С учетом этого Рузвельт понял, что для того, чтобы обеспечить поддержку Сталина, планируемая международная организация должна будет иметь в качестве своего основного приоритета полномочия для контроля над возрождающейся Германией и необходимого противодействия данному процессу. Это также прояснило, что если бы Сталин был достаточно уверен в возможности создания такой организации, то он, скорее всего, поддержал бы ее. В то же время по мере продолжения разговора высказывания Сталина указывали на то, что он не был уверен, что структура по обеспечению безопасности мира, как ее представил Рузвельт, будет достаточно эффективной. («Я ненавижу немцев, – скажет Сталин чешской делегации в марте 1945 года. – Но это не должно влиять на чье-то мнение о немцах. Немцы – великий народ. Очень хорошие специалисты и организаторы. Хорошие, по своей природе храбрые воины. Нет никакой возможности избавиться от немцев, они останутся… Мы, славяне, должны быть готовы к тому, что немцы снова поднимутся против нас»[193].)

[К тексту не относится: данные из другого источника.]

(* ================================================================== *)
(** * Geometry, specification calculator and drawing ([hccbSvg.py]) *)
(* ================================================================== *)

Module Svg.

Import Packer ReedSolo.

Local Open Scope R_scope.

Record Point : Type := { x : R; y : R }.

Record Dim : Type := { width : R; height : R }.

Record Rect : Type := { point : Point; dim : Dim }.

Record Pad : Type := { left : R; right : R; top : R; bottom : R }.

Record Size : Type := { rows : Z; cols : Z }.

Record Specification : Type := {
  bits : Z;
  size : Size;
  white_frame_pad : Pad;
  black_background_pad : Pad;
  white_strip_height : R;
  row_inset : R;
  triangle_dim : Dim
}.

Definition BLACK : string := "#000000".
Definition WHITE : string := "#FFFFFF".

(** What is handed to the renderer: the rectangles of [draw_rect] and the
    triangles of [draw_triangle], with the arguments their outlines are
    formatted from. *)
Inductive Direction : Set := Up | Down.

Inductive Shape : Type :=
| RectShape (fill : string) (rect : Rect)
| TriangleShape (direction : Direction) (fill : string)
                (strip_height : R) (tdim : Dim) (corner : Point).

Definition draw_triangle (direction : Direction) (fill : string)
    (strip_height : R) (tdim : Dim) (corner : Point) : Shape :=
  TriangleShape direction fill strip_height tdim corner.

Definition draw_rect (fill : string) (rect : Rect) : Shape :=
  RectShape fill rect.

Definition draw_frame (outside inside : Rect) : list Shape :=
  [ draw_rect WHITE outside; draw_rect BLACK inside ].

Definition triangle_row_dim (spec : Specification) : Dim :=
  {| width := width (triangle_dim spec) * IZR (cols (size spec)) / 2;
     height := height (triangle_dim spec) + white_strip_height spec |}.

(** The dictionary of [get_row_spec]. *)
Record RowSpec : Type := {
  row_width : R;
  inset : R;
  strip_height : R;
  space_height : R
}.

Definition get_row_spec (spec : Specification) : RowSpec :=
  {| row_width := width (triangle_row_dim spec);
     inset := row_inset spec;
     strip_height := white_strip_height spec;
     space_height := height (triangle_dim spec) |}.

Definition barcode_dim (spec : Specification) : Dim :=
  let row_dim := triangle_row_dim spec in
  {| width :=
       left (white_frame_pad spec)
       + left (black_background_pad spec)
       + row_inset spec
       + width row_dim
       + row_inset spec
       + right (black_background_pad spec)
       + right (white_frame_pad spec);
     height :=
       top (white_frame_pad spec)
       + top (black_background_pad spec)
       + height row_dim * IZR (rows (size spec) + 1)
       + bottom (white_frame_pad spec) |}.

Definition draw_triangles (spec : Specification) (corner : Point)
    (data : list string) : result (list Shape) :=
  let row_spec := get_row_spec spec in
  let nrows := rows (size spec) in
  let ncols := cols (size spec) in
  per_row <-
    mapM (fun i =>
      mapM (fun j =>
        let direction := if (j mod 2 =? 0)%Z then Up else Down in
        color <- getitem data (i * ncols + j)%Z ;;
        let px := x corner
                  + IZR (ncols - j - 1) * (width (triangle_dim spec) / 2) in
        let py := y corner
                  + IZR (nrows - i - 1)
                    * (strip_height row_spec + space_height row_spec) in
        Ok (draw_triangle direction color (white_strip_height spec)
              (triangle_dim spec) {| x := px; y := py |}))
        (range ncols))
      (range nrows) ;;
  Ok (concat per_row).

Definition draw_strips (row_spec : RowSpec) (corner : Point) (sz : Size)
    : list Shape :=
  let extra_pad := {| left := 1.3; right := 1.8; top := 0; bottom := 0 |} in
  let strip_dim :=
    {| width := row_width row_spec + inset row_spec * 2
                + left extra_pad + right extra_pad;
       height := strip_height row_spec |} in
  map (fun row =>
         let py := y corner
                   + IZR row * (strip_height row_spec + space_height row_spec) in
         draw_rect WHITE
           {| point := {| x := x corner - left extra_pad; y := py |};
              dim := strip_dim |})
      (range (rows sz + 1)).

(** [apply_reed_solomon(data, ecc_symbols)]: [bytes(data)] first. *)
Definition apply_reed_solomon (codec : RSCodec) (data : list Z)
    (ecc_symbols : Z) : result (list Z) :=
  payload <- to_bytes data ;;
  rs_encode codec ecc_symbols payload.

Definition base_spec : Specification :=
  {| bits := 3;
     size := {| rows := 12; cols := 24 |};
     white_frame_pad :=
       {| left := 20.87; right := 20.87; top := 20.87; bottom := 20.87 |};
     black_background_pad :=
       {| left := 8.94; right := 8.94; top := 8.94; bottom := 8.94 |};
     white_strip_height := 5.96;
     row_inset := 5.96;
     triangle_dim := {| width := 25.48; height := 20.87 |} |}.

(** A [Pad] rebuilt from its four fields, each multiplied by [f], and the
    same for a [Dim]. *)
Definition scale_pad (f : R) (p : Pad) : Pad :=
  {| left := left p * f; right := right p * f;
     top := top p * f; bottom := bottom p * f |}.

Definition scale_dim (f : R) (d : Dim) : Dim :=
  {| width := width d * f; height := height d * f |}.

(** The [Specification(...)] expression both scalings build. *)
Definition scale_spec (f : R) (sz : Size) (spec : Specification)
    : Specification :=
  {| bits := bits spec;
     size := sz;
     white_frame_pad := scale_pad f (white_frame_pad spec);
     black_background_pad := scale_pad f (black_background_pad spec);
     white_strip_height := white_strip_height spec * f;
     row_inset := row_inset spec * f;
     triangle_dim := scale_dim f (triangle_dim spec) |}.

Definition required_triangles (data_length : Z) : Z :=
  ceil_div (data_length * 8) (bits base_spec).

Definition grid_rows (data_length : Z) : Z :=
  ceil_div (required_triangles data_length) (cols (size base_spec)).

(** [min(a, b)] of Python: the first argument unless the second is
    smaller. *)
Definition py_min (a b : R) : R := if Rlt_dec b a then b else a.

(** [calculate_dynamic_spec(data_length, max_width, max_height)].
    [math.sqrt] raises [ValueError] below zero and a float division by
    zero raises [ZeroDivisionError]. *)
Definition calculate_dynamic_spec (data_length : Z) (max_width max_height : R)
    : result Specification :=
  let ncols := cols (size base_spec) in
  let nrows := grid_rows data_length in
  if (nrows <? 0)%Z then Raise ValueError
  else
    let scale_factor := sqrt (IZR nrows / IZR (rows (size base_spec))) in
    let spec :=
      scale_spec scale_factor {| rows := nrows; cols := ncols |} base_spec in
    let barcode_dimensions := barcode_dim spec in
    if Req_dec_T (width barcode_dimensions) 0 then Raise ZeroDivisionError
    else
      let width_scale := max_width / width barcode_dimensions in
      if Req_dec_T (height barcode_dimensions) 0 then Raise ZeroDivisionError
      else
        let height_scale := max_height / height barcode_dimensions in
        let final_scale := py_min width_scale height_scale in
        Ok (scale_spec final_scale (size spec) spec).

(** The dictionary of [barcode], indexed by the level's name. *)
Definition ecc_symbols (len : Z) (error_correction_level : string)
    : result Z :=
  if String.eqb error_correction_level "L" then Ok (Z.max 7 (len / 5))
  else if String.eqb error_correction_level "M" then Ok (Z.max 10 (len / 4))
  else if String.eqb error_correction_level "Q" then Ok (Z.max 13 (len / 3))
  else if String.eqb error_correction_level "H" then Ok (Z.max 17 (len / 2))
  else Raise KeyError.

(** [colors_prefix(spec.bits) + data_to_colors(spec.bits, encoded_data)] *)
Definition colored_data (bits : Z) (encoded_data : list Z)
    : result (list string) :=
  let prefix := colors_prefix bits in
  colors <- data_to_colors bits encoded_data ;;
  Ok (prefix ++ colors).

(** [barcode(spec, width, height, data, error_correction_level)]: the
    shapes added to the drawing, in order.  [width] and [height] only size
    the canvas of the drawing. *)
Definition barcode (codec : RSCodec) (spec : Specification)
    (canvas_width canvas_height : R) (data : list Z)
    (error_correction_level : string) : result (list Shape) :=
  nsym <- ecc_symbols (Z.of_nat (length data)) error_correction_level ;;
  encoded_data <- apply_reed_solomon codec data nsym ;;
  let d := barcode_dim spec in
  let outer_rect := {| point := {| x := 0; y := 0 |}; dim := d |} in
  let inner_rect :=
    {| point := {| x := left (white_frame_pad spec);
                   y := top (white_frame_pad spec) |};
       dim := {| width := width d - left (white_frame_pad spec)
                          - right (white_frame_pad spec);
                 height := height d - top (white_frame_pad spec)
                           - bottom (white_frame_pad spec) |} |} in
  let inner_padded_rect :=
    {| point := {| x := x (point inner_rect) + left (black_background_pad spec);
                   y := y (point inner_rect) + top (black_background_pad spec) |};
       dim := {| width := width (dim inner_rect)
                          - left (black_background_pad spec)
                          - right (black_background_pad spec);
                 height := height (dim inner_rect)
                           - top (black_background_pad spec)
                           - bottom (black_background_pad spec) |} |} in
  let frame := draw_frame outer_rect inner_rect in
  let row_spec := get_row_spec spec in
  colored <- colored_data (bits spec) encoded_data ;;
  triangles <- draw_triangles spec (point inner_padded_rect) colored ;;
  let strips := draw_strips row_spec (point inner_padded_rect) (size spec) in
  Ok (frame ++ triangles ++ strips).

(** [generate_hccb(data, width, height, error_correction_level)] on the
    bytes of [data]. *)
Definition generate_hccb (codec : RSCodec) (data : list Z)
    (canvas_width canvas_height : R) (error_correction_level : string)
    : result (list Shape) :=
  spec <- calculate_dynamic_spec (Z.of_nat (length data))
            canvas_width canvas_height ;;
  barcode codec spec canvas_width canvas_height data error_correction_level.

End Svg.

(* ================================================================== *)
(** * Nearest-colour search shared by the two readers *)
(* ================================================================== *)

Module Nearest.

Local Open Scope R_scope.

(** A palette colour is a triple of integers; a measured sample (a pixel,
    or the mean of a block of pixels) is a triple of reals. *)
Definition Color : Type := (Z * Z * Z)%type.
Definition Sample : Type := (R * R * R)%type.

Definition to_sample (c : Color) : Sample :=
  let '(c0, c1, c2) := c in (IZR c0, IZR c1, IZR c2).

Definition color_eqb (a b : Color) : bool :=
  let '(a0, a1, a2) := a in
  let '(b0, b1, b2) := b in
  ((a0 =? b0) && (a1 =? b1) && (a2 =? b2))%Z.

(** [np.linalg.norm(np.array(c) - color)], also
    [scipy.spatial.distance.euclidean(color, c)]. *)
Definition euclidean (s : Sample) (c : Color) : R :=
  let '(s0, s1, s2) := s in
  let '(c0, c1, c2) := c in
  sqrt ((IZR c0 - s0) * (IZR c0 - s0)
        + (IZR c1 - s1) * (IZR c1 - s1)
        + (IZR c2 - s2) * (IZR c2 - s2)).

(** The loop of [min(seq, key=key)] once the first element is the best so
    far: a later element replaces it only when its key is smaller. *)
Fixpoint min_from {A : Type} (key : A -> R) (best : A) (rest : list A) : A :=
  match rest with
  | [] => best
  | c :: tl =>
      if Rlt_dec (key c) (key best) then min_from key c tl
      else min_from key best tl
  end.

(** [min(seq, key=key)]; an empty sequence raises [ValueError]. *)
Definition min_by {A : Type} (key : A -> R) (l : list A) : result A :=
  match l with
  | [] => Raise ValueError
  | a :: tl => Ok (min_from key a tl)
  end.

(** [l.index(v)]: the first position holding [v], [ValueError] if none. *)
Fixpoint index_from {A : Type} (eqb : A -> A -> bool) (v : A) (l : list A)
    (k : Z) : result Z :=
  match l with
  | [] => Raise ValueError
  | a :: tl => if eqb a v then Ok k else index_from eqb v tl (k + 1)%Z
  end.

Definition index {A : Type} (eqb : A -> A -> bool) (l : list A) (v : A)
    : result Z :=
  index_from eqb v l 0%Z.

End Nearest.

(* ================================================================== *)
(** * The first reader ([hccb_reader.py]) *)
(* ================================================================== *)

Module Reader.

Import ReedSolo Nearest.

Definition FOUR_COLOR_MAP : list Color :=
  [ (0, 0, 0); (255, 255, 69); (18, 255, 14); (255, 20, 0) ].

Definition EIGHT_COLOR_MAP : list Color :=
  [ (0, 0, 0); (250, 253, 40); (28, 236, 18); (223, 2, 3);
    (250, 250, 250); (30, 246, 238); (243, 139, 237); (24, 51, 222) ].

Definition color_map (bits : Z) : list Color :=
  if bits =? 3 then EIGHT_COLOR_MAP else FOUR_COLOR_MAP.

(** The two statements of [recognize_hccb] that turn the mean colour of a
    cell into a palette index: the closest colour, then its position. *)
Definition classify (bits : Z) (color : Sample) : result Z :=
  closest_color <- min_by (euclidean color) (color_map bits) ;;
  index color_eqb (color_map bits) closest_color.

(** An image is its rows of pixels.  [block_mean img py px] is
    [img[py:py+25, px:px+25].mean(axis=(0, 1))]. *)
Definition Image : Type := list (list Color).

Definition channel_sum (f : Color -> Z) (block : list Color) : R :=
  fold_left (fun acc p => (acc + IZR (f p))%R) block 0%R.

Затем Сталин сказал Рузвельту, что, по его личному мнению, если этому не противодействовать, то Германия полностью сможет восстановиться в течение от пятнадцати до двадцати лет, следовательно, «у нас должно быть что-то более серьезное, чем организация, предложенная президентом… Первая германская агрессия произошла в 1870 году, затем – сорок четыре года спустя в Первой мировой войне, и только двадцать один год прошел между окончанием последней войны и началом нынешней»[194]. Он добавил, что не верил в то, что в будущем период до возрождения германского военного потенциала будет больше.
Продолжая, Сталин отметил, что должен быть обеспечен контроль над определенными стратегическими позициями, либо на территории Германии, либо на ее границах, либо в более комплексном плане, чтобы быть уверенными в том, что Германия не встанет вновь на путь новой агрессии. Он упомянул, в частности, Дакар, самую западную точку на Африканском континенте, добавив, что такая же стратегия должна применяться и к Японии и что острова в непосредственной близости от Японии должны оставаться под строгим контролем, чтобы предотвратить возможную агрессию со стороны Японии.

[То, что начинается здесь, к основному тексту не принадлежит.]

(** The joint Gaussian of a sequence of cells of dimension [D], with no
    covariance between different cells. *)
Definition flatten_mean (D : nat) (cells : list (vector T * matrix T)) : matrix T :=
  colvec (flat_map (λ d, map (λ cell, nth d (fst cell) nzero) cells) (seq 0 D)).

Definition flatten_cov (D : nat) (cells : list (vector T * matrix T)) : matrix T :=
  flat_map (λ d1,
      imap (λ m cell,
          flat_map (λ d2,
              imap (λ m' _, if Nat.eqb m m'
                            then nth d2 (nth d1 (snd cell) []) nzero
                            else nzero)
                   cells)
            (seq 0 D))
        cells)
    (seq 0 D).
End Flatten.

(** ** Example inputs *)

(** Two cells in the plane: a unit Gaussian at the origin and a
    correlated one at [(1, 2)]. *)
Definition two_cells : list (vector Qc * matrix Qc) :=
  [ ([Qc_of_Z 0; Qc_of_Z 0],
     [[Qc_of_Z 1; Qc_of_Z 0]; [Qc_of_Z 0; Qc_of_Z 1]]);
    ([Qc_of_Z 1; Qc_of_Z 2],
     [[Qc_of_Z 2; Qc_of_Z 1]; [Qc_of_Z 1; Qc_of_Z 2]]) ].

(** A process over the plane with two control points and no data. *)
Definition plane_process : @GaussianProcess.t Qc :=
  {| GaussianProcess._cluster_data := [];
     GaussianProcess._outline := [Qc_of_Z 0; Qc_of_Z 1; Qc_of_Z 0; Qc_of_Z 1];
     GaussianProcess._ngaus := 2;
     GaussianProcess._ndim := 2 |}.

(** A tube in the plane with two unit cells, at [(0, 0)] and [(1, 0)], and
    one with three, the third at [(2, 0)]; nothing memoised. *)
Definition xf (n : Z) : xfloat := Fin (Qc_of_Z n).

Definition unit_cov : matrix xfloat := [[xf 1; xf 0]; [xf 0; xf 1]].

Definition tube_two_cells : @Model.t xfloat :=
  {| Model._ndim := 2;
     Model._mu_y := [[xf 0]; [xf 1]; [xf 0]; [xf 0]];
     Model._sig_y := eye 4;
     Model._cc := [[[xf 0]; [xf 0]]; [[xf 1]; [xf 0]]];
     Model._cA := [unit_cov; unit_cov];
     Model._list_tube := [];
     Model._list_logp := [] |}.

Definition tube_three_cells : @Model.t xfloat :=
  {| Model._ndim := 2;
     Model._mu_y := [[xf 0]; [xf 1]; [xf 2]; [xf 0]; [xf 0]; [xf 0]];
     Model._sig_y := eye 6;
     Model._cc := [[[xf 0]; [xf 0]]; [[xf 1]; [xf 0]]; [[xf 2]; [xf 0]]];
     Model._cA := [unit_cov; unit_cov; unit_cov];
     Model._list_tube := [];
     Model._list_logp := [] |}.

(** ** Traces of the EM loop *)

Section Trace.
Context {T : Type} `{Float T} {St : Type}.
Local Open Scope num_scope.

(** The body of the loop run [k] times in a row, the checks left out: the
    variables and the log-likelihood after iteration [k] (the initial ones
    for [k = 0]). *)
Fixpoint em_run (body : St → result (St * T)) (k : nat) (st : St) (ll : T)
  : result (St * T) :=
  match k with
  | O => Ok (st, ll)
  | S k' => '(st', ll') ← body st; em_run body k' st' ll'
  end.

(** The check at the end of an iteration, from its log-likelihood and the
    previous one: [true] when the loop breaks. *)
Definition em_breaks (loglikelihood_pY loglikelihood_previous : T) : bool :=
  if isfinite loglikelihood_pY then
    fabs (loglikelihood_pY - loglikelihood_previous) <? GaussianProcess.CONV_LIKELIHOOD
  else true.
End Trace.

Президент ответил, что он полностью согласен с маршалом Сталиным. На самом деле Рузвельт также испытывал глубокую антипатию к немцам, это чувство сформировалось у него еще в детстве. В юношеском возрасте он вместе с родителями провел много летних сезонов в Германии, когда его отец принимал ванны в Бад-Наухайме, стремясь восстановить свое здоровье. Джеймс и Сара Рузвельты наняли для Франклина репетитора немецкого языка, кроме того, они какое-то время отправляли его ежедневно в государственную народную школу в Германии. У него был достаточно хороший уровень знания немецкого языка, чтобы поговорить в Германии с Альбертом Эйнштейном. Его неприязнь к немцам, которую он обычно скрывал, была на удивление сильной. Он как-то сказал своему министру финансов Генри Моргентау: «Мы должны быть жесткими с Германией, и я имею в виду весь немецкий народ, а не только нацистов. Мы должны либо кастрировать немцев, либо обращаться с ними таким образом, чтобы они просто не имели возможности воспроизводить тех, кто хотел бы продолжать свой прошлый опыт»[195]. В другой раз он сказал, что первым необходимым условием мира должно быть то, что ни одному немцу не будет разрешено когда-либо вновь носить форму[196].